According to her, “Vaseline and Aquaphor serve to establish a barrier from the environmental components that contribute to chapped lips.” Your preference will determine whether you apply a petrolatum-based ointment or a product designed specifically for lips.
If you have petrolatum jelly on hand, you can just dip your finger into the container and apply it to your lips. (While there are several generic versions available at retailers like Walgreens, Vaseline is just one brand.) The same is true for an Aquaphor Healing Ointment tub.
3. Before bed, try “Lip Slugging”
According to the skin-care company CeraVe, “slugging” is the practice of slathering your skin with a petrolatum-based product that works as an occlusive, sealing hydration into your skin. This practice gained popularity on TikTok.
The gunkiness that a slug might leave behind inspired the name of this moisturizing trend, but in a good way, of course. Beleznay advises applying a moisturizer or hyaluronic acid serum to your lips in this situation, followed by a layer of Vaseline or Aquaphor.
4. When outside, choose SPF for your lips
Your lips might suffer damage from heat and ultraviolet (UV) solar rays. Because of this, it’s crucial to use lip balm with an SPF when you’re outside. EltaMD UV Lip Balm BroadSpectrum SPF 36 from dermstore.com or SunBum Mineral SPF 30 Sunscreen Lip Balm are two recommendations from Beleznay (sunbum.com).
5. Indoors, especially during the winter, use a humidifier
In connection with heat: If you have forced air heating (i.e., the heat is on because it’s cold outside), you might want to think about using a humidifier at night.

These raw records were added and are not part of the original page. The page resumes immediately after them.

Lemma ends_visible_snoc s :
  ends_visible s = true -> exists s' c, s = s' ++ [c] /\ isspace c = false.
Proof.
  unfold ends_visible. intros H.
  destruct (rev s) as [|c r] eqn:E; [discriminate|].
  exists (rev r), c. split.
  - rewrite <- (rev_involutive s), E. reflexivity.
  - now apply negb_true_iff.
Qed.

Lemma rstrip_ends_visible p s :
  ends_visible s = true -> rstrip (p ++ s) = p ++ s.
Proof.
  intros H. destruct (ends_visible_snoc s H) as (s' & c & -> & Hc).
  rewrite app_assoc. now apply rstrip_snoc.
Qed.

Lemma strip_cons c s : isspace c = false -> strip (c :: s) = c :: rstrip s.
Proof.
  intros H. unfold strip. rewrite lstrip_visible by exact H.
  now apply rstrip_cons.
Qed.

Lemma lstrip_head s :
  lstrip s = [] \/ exists c s', lstrip s = c :: s' /\ isspace c = false.
Proof.
  induction s as [|c s IH]; simpl; [now left|].
  destruct (isspace c) eqn:E; [exact IH|].
  right. now exists c, s.
Qed.

Lemma rstrip_idem s : rstrip (rstrip s) = rstrip s.
Proof.
  unfold rstrip. rewrite rev_involutive. f_equal.
  destruct (lstrip_head (rev s)) as [-> | (c & s' & -> & Hc)];
    [reflexivity | now apply lstrip_visible].
Qed.

Lemma strip_idem s : strip (strip s) = strip s.
Proof.
  unfold strip at 2 3.
  destruct (lstrip_head s) as [-> | (c & s' & -> & Hc)]; [reflexivity|].
  rewrite rstrip_cons by exact Hc. rewrite strip_cons by exact Hc.
  now rewrite rstrip_idem.
Qed.

Lemma splitlines_from_line line l rest :
  one_line l = true ->
  splitlines_from line (l ++ 10 :: rest)
  = (rev line ++ l) :: splitlines_from [] rest.
Proof.
  revert line. induction l as [|c l IH]; intros line H.
  - simpl. rewrite app_nil_r. destruct rest; reflexivity.
  - simpl in H. apply andb_true_iff in H as [Hc Hl].
    apply negb_true_iff in Hc.
    change ((c :: l) ++ 10 :: rest) with (c :: (l ++ 10 :: rest)).
    cbn [splitlines_from]. rewrite Hc, (IH (c :: line) Hl).
    simpl. now rewrite <- app_assoc.
Qed.

Lemma splitlines_from_last line l :
  one_line l = true ->
  splitlines_from line l
  = match rev line ++ l with [] => [] | _ => [rev line ++ l] end.
Proof.
  revert line. induction l as [|c l IH]; intros line H.
  - simpl. rewrite app_nil_r. destruct line as [|d line]; [reflexivity|].
    simpl. destruct (rev line ++ [d]) eqn:E; [|reflexivity].
    now destruct (rev line).
  - simpl in H. apply andb_true_iff in H as [Hc Hl].
    apply negb_true_iff in Hc.
    cbn [splitlines_from]. rewrite Hc, (IH (c :: line) Hl).
    simpl. now rewrite <- app_assoc.
Qed.

Lemma one_line_app a b :
  one_line (a ++ b) = one_line a && one_line b.
Proof. apply forallb_app. Qed.

(** Every line that the list comprehension of [render_interface_config]
    keeps is stripped and not empty, whatever the rendered text is. *)
Lemma kept_lines_trimmed (lines : list str) :
  Forall trimmed_line
    (map strip (List.filter (fun line => truthy (strip line)) lines)).
Proof.
  induction lines as [|l lines IH]; simpl; [constructor|].
  destruct (truthy (strip l)) eqn:E; [|exact IH].
  simpl. constructor; [|exact IH].
  split; [|apply strip_idem].
  intros Heq. rewrite Heq in E. discriminate.
Qed.

Lemma one_line_rev s : one_line (rev s) = one_line s.
Proof.
  unfold one_line. induction s as [|c s IH]; [reflexivity|].
  simpl. rewrite forallb_app, IH. simpl.
  rewrite andb_true_r. apply andb_comm.
Qed.

Lemma one_line_lstrip s : one_line s = true -> one_line (lstrip s) = true.
Proof.
  induction s as [|c s IH]; [trivial|].
  intros H. simpl. destruct (isspace c); [|exact H].
  simpl in H. apply andb_true_iff in H as [_ H]. now apply IH.
Qed.

Lemma one_line_strip s : one_line s = true -> one_line (strip s) = true.
Proof.
  intros H. unfold strip, rstrip.
  rewrite one_line_rev. apply one_line_lstrip.
  rewrite one_line_rev. now apply one_line_lstrip.
Qed.

(** Every line of [splitlines] is free of line boundaries. *)
Lemma splitlines_from_one_line (n : nat) : forall (s line : str),
  (length s <= n)%nat ->
  one_line line = true ->
  Forall (fun l => one_line l = true) (splitlines_from line s).
Proof.
  induction n as [|n IH]; intros s line Hn Hline.
  - destruct s; [|simpl in Hn; lia].
    simpl. destruct line; constructor; [|constructor].
    now rewrite one_line_rev.
  - destruct s as [|c s]; simpl.
    + destruct line; constructor; [|constructor].
      now rewrite one_line_rev.
    + simpl in Hn. destruct (islinebreak c) eqn:Hc.
      * constructor; [now rewrite one_line_rev|].
        destruct s as [|c' s]; [constructor|].
        simpl in Hn.
        destruct ((c =? 13) && (c' =? 10));
          apply IH; simpl; trivial; lia.
      * apply IH; [lia|]. simpl. now rewrite Hc.
Qed.

Lemma kept_lines_one_line (lines : list str) :
  Forall (fun l => one_line l = true) lines ->
  Forall (fun l => one_line l = true)
    (map strip (List.filter (fun line => truthy (strip line)) lines)).
Proof.
  induction 1 as [|l lines Hl _ IH]; simpl; [constructor|].
  destruct (truthy (strip l)); [|exact IH].
  simpl. constructor; [now apply one_line_strip | exact IH].
Qed.
(** [v[0]]: the first item of a list or the first character of a str,
    [IndexError] when there is none; a dict has no key [0] (its keys
    are strs); the other values cannot be subscripted. *)
Definition py_getitem_0 (v : pyval) : hres pyval :=
  match v with
  | PList (x :: _) => Returned x
  | PList [] => Raised IndexError
  | PStr (String c _) => Returned (PStr (String c EmptyString))
  | PStr EmptyString => Raised IndexError
  | PDict _ => Raised KeyError
  | _ => Raised (Exception (Builtin TypeError))
  end.

(** [event.get('Records')[0].get('s3').get('object').get('key')] *)
Definition get_blob_id_from_event (event : pyval) : hres pyval :=
  hbind (of_res (py_get event "Records" PNone)) (fun records =>
  hbind (py_getitem_0 records) (fun record =>
  hbind (of_res (py_get record "s3" PNone)) (fun s3 =>
  hbind (of_res (py_get s3 "object" PNone)) (fun object =>
  of_res (py_get object "key" PNone))))).

(** The dict [event['Records'][0]['s3']['object']] of a storage
    notification, when the event has that shape. *)
Definition s3_object_of (event : pyval) : option pydict :=
  match event with
  | PDict e =>
      match dict_lookup "Records" e with
      | Some (PList (PDict record :: _)) =>
          match dict_lookup "s3" record with
          | Some (PDict s3) =>
              match dict_lookup "object" s3 with
              | Some (PDict object) => Some object
              | _ => None
              end
          | _ => None
          end
      | _ => None
      end
  | _ => None
  end.

Inductive loads_outcome : Type :=
| Loaded (v : pyval)
| LoadsRaisedTypeError
| LoadsRaisedJSONDecodeError.

Inductive dumps_outcome : Type :=
| Dumped (s : string)
| DumpsRaisedTypeError.

(** A value of the body of a [Response]: a JSON-like value, or the
    result object of the registrar, which the handler puts in the body
    as it is. *)
Inductive body_value : Type :=
| BValue (v : pyval)
| BResult (r : UploadInitializingResult).
(** * Bitset<NBits>: a shallow embedding of the fixed-width bit set

    The class template [Bitset] packs [NBits] boolean flags into an array of
    unsigned words.  The template parameter becomes an explicit argument
    [NBits : Z]; the only data member, [storage_t bits], becomes a
    [list Z] in storage order (least-significant word first).  Unsigned
    arithmetic is modelled on [Z] with the wrap-around written out;
    arithmetic on [int] is checked, because signed overflow and oversized
    shifts are undefined in C++. *)

From Stdlib Require Import ZArith Lia Bool List Ascii String.
From stdpp Require Import base list.

Local Open Scope Z_scope.

(** ** Outcomes of running a piece of the program *)

(** [Ok a]: the code ran and produced [a].  [AssertFail]: an [assert]
    fired (builds without NDEBUG).  [Undefined]: the C++ standard gives
    the execution no meaning (signed overflow, oversized shift, array
    index out of range, flowing off the end of a value-returning
    function). *)
Inductive result (A : Type) : Type :=
  | Ok (a : A)
  | AssertFail
  | Undefined.
Arguments Ok {A} a.
Arguments AssertFail {A}.
Arguments Undefined {A}.

#[global] Instance result_ret : MRet result := fun _ a => Ok a.
#[global] Instance result_bind : MBind result := fun _ _ f m =>
  match m with
  | Ok a => f a
  | AssertFail => AssertFail
  | Undefined => Undefined
  end.

(** ** Machine integers *)

(** [std::size_t] is 64 bits wide. *)
Definition to_size_t (x : Z) : Z := x mod 2 ^ 64.

(** [int] is 32 bits wide, two's complement. *)
Definition int_min : Z := - 2 ^ 31.
Definition int_max : Z := 2 ^ 31 - 1.
Definition in_int (x : Z) : bool := (int_min <=? x) && (x <=? int_max).

(** The value of type [int] congruent to [x] modulo [2^32]. *)
Definition wrap_int (x : Z) : Z := (x + 2 ^ 31) mod 2 ^ 32 - 2 ^ 31.

(** [a << k] with [a] of type [int]: undefined when the count is negative
    or at least the width of [int]; otherwise the value congruent to
    [a * 2^k] modulo [2^32]. *)
Definition int_shl (a k : Z) : result Z :=
  if (0 <=? k) && (k <? 32) then Ok (wrap_int (a * 2 ^ k)) else Undefined.

(** [a - b] on [int]: undefined when the difference is not representable. *)
Definition int_sub (a b : Z) : result Z :=
  if in_int (a - b) then Ok (a - b) else Undefined.

(** [std::countr_zero] on a [w]-bit unsigned value: number of consecutive
    zero bits starting at the least-significant bit; [w] when the value
    is zero. *)
Fixpoint countr_zero_aux (fuel : nat) (x : Z) : Z :=
  match fuel with
  | O => 0
  | S fuel' => if Z.odd x then 0 else 1 + countr_zero_aux fuel' (Z.div2 x)
  end.
Definition countr_zero (w x : Z) : Z := countr_zero_aux (Z.to_nat w) x.

(** [std::countr_one]: number of consecutive one bits starting at the
    least-significant bit. *)
Fixpoint countr_one_aux (fuel : nat) (x : Z) : Z :=
  match fuel with
  | O => 0
  | S fuel' => if Z.odd x then 1 + countr_one_aux fuel' (Z.div2 x) else 0
  end.
Definition countr_one (w x : Z) : Z := countr_one_aux (Z.to_nat w) x.

(** [std::popcount]: number of one bits. *)
Fixpoint popcount_aux (fuel : nat) (x : Z) : Z :=
  match fuel with
  | O => 0
  | S fuel' => Z.b2z (Z.odd x) + popcount_aux fuel' (Z.div2 x)
  end.
Definition popcount (w x : Z) : Z := popcount_aux (Z.to_nat w) x.

(** ** Arrays *)

(** [a[i]] on a [std::array]: no bounds check, an index outside the array
    is undefined. *)
Definition at_index (a : list Z) (i : Z) : result Z :=
  if (0 <=? i) && (i <? Z.of_nat (length a))
  then from_option Ok Undefined (a !! Z.to_nat i)
  else Undefined.

(** [a[i] = v]. *)
Definition store_index (a : list Z) (i v : Z) : result (list Z) :=
  if (0 <=? i) && (i <? Z.of_nat (length a))
  then Ok (<[Z.to_nat i := v]> a)
  else Undefined.

(** ** The class template *)

Section Bitset.
Variable NBits : Z.

(** [underlying_t] is chosen by nested [std::conditional_t]; this is
    [std::numeric_limits<underlying_t>::digits]. *)
Definition bits_per_word : Z :=
  if 32 <? NBits then 64
  else if 16 <? NBits then 32
  else if 8 <? NBits then 16
  else 8.

(** Conversion to [underlying_t]. *)
Definition to_word (x : Z) : Z := x mod 2 ^ bits_per_word.

Definition all_ones : Z := 2 ^ bits_per_word - 1.
Definition all_zero : Z := 0.

Definition arr_size : Z := to_size_t (NBits + 63) / 64.

(** [sizeof(storage_t)]: [arr_size] elements of [sizeof(underlying_t)]
    bytes each, no padding. *)
Definition sizeof_storage : Z := arr_size * (bits_per_word / 8).

Definition bits_in_storage : Z := to_size_t (sizeof_storage * 8).

Definition size : Z := NBits.

(** [get_msb_mask]: the literal [1] in the else branch has type [int],
    so the shift and the subtraction are carried out on [int] and the
    result is converted to [underlying_t] on return. *)
Definition get_msb_mask : result Z :=
  if NBits =? bits_in_storage then Ok all_ones
  else
    s ← int_shl 1 (to_size_t NBits mod bits_per_word);
    m ← int_sub s 1;
    Ok (to_word m).

Definition which_word (pos : Z) : Z := pos / bits_per_word.
Definition which_bit (pos : Z) : Z := pos mod bits_per_word.

(** [underlying_t(1) << which_bit(pos)]; the count is below the width
    of the (promoted) left operand for every [pos]. *)
Definition mask_bit (pos : Z) : Z := to_word (Z.shiftl 1 (which_bit pos)).

Definition to_bool (w : Z) : bool := negb (Z.land w 1 =? 0).

(** [get_word]: the assertion, then the unchecked array access. *)
Definition get_word (bits : list Z) (pos : Z) : result Z :=
  if pos <? size then at_index bits (which_word pos) else AssertFail.

(** [get_msb_word]: [bits[arr_size - 1]], the subtraction being on
    [std::size_t]. *)
Definition get_msb_word (bits : list Z) : result Z :=
  at_index bits (to_size_t (arr_size - 1)).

With less dry air moving in the bedroom thanks to a humidifier, your skin, particularly your lips, may stay more hydrated.
6. Keep Your Lips to Yourself
Finally, refrain from practices like peeling your lips with your fingers or teeth, which aggravates chapped lips. According to Mariwalla, removing dry skin reveals young, fresh skin that isn’t quite ready to show itself.
Avoid lip washes as a result, she advises, as they can abrasively remove skin from the lips, inhibiting healing.
7. Lipstick gently removed
If you use matte or long-wear lipstick, be aware that it dries out the skin on your lips, says Mariwalla. It might be a good idea to switch up what you’re using, at least temporarily, if you have cracked lips or discover that some lipsticks exacerbate lip dryness. Perhaps a lip gloss would be preferable. She claims that while lip gloss isn’t precisely nourishing, it isn’t drying either.
Instead of touching your lips, use a soft makeup remover to remove lipstick. Micellar water, such as Dickinson’s Micellar Witch Hazel Makeup Remover, is advised by Mariwalla (amazon.com). Even the most intensely red lipsticks adhere to it like a charm, she claims.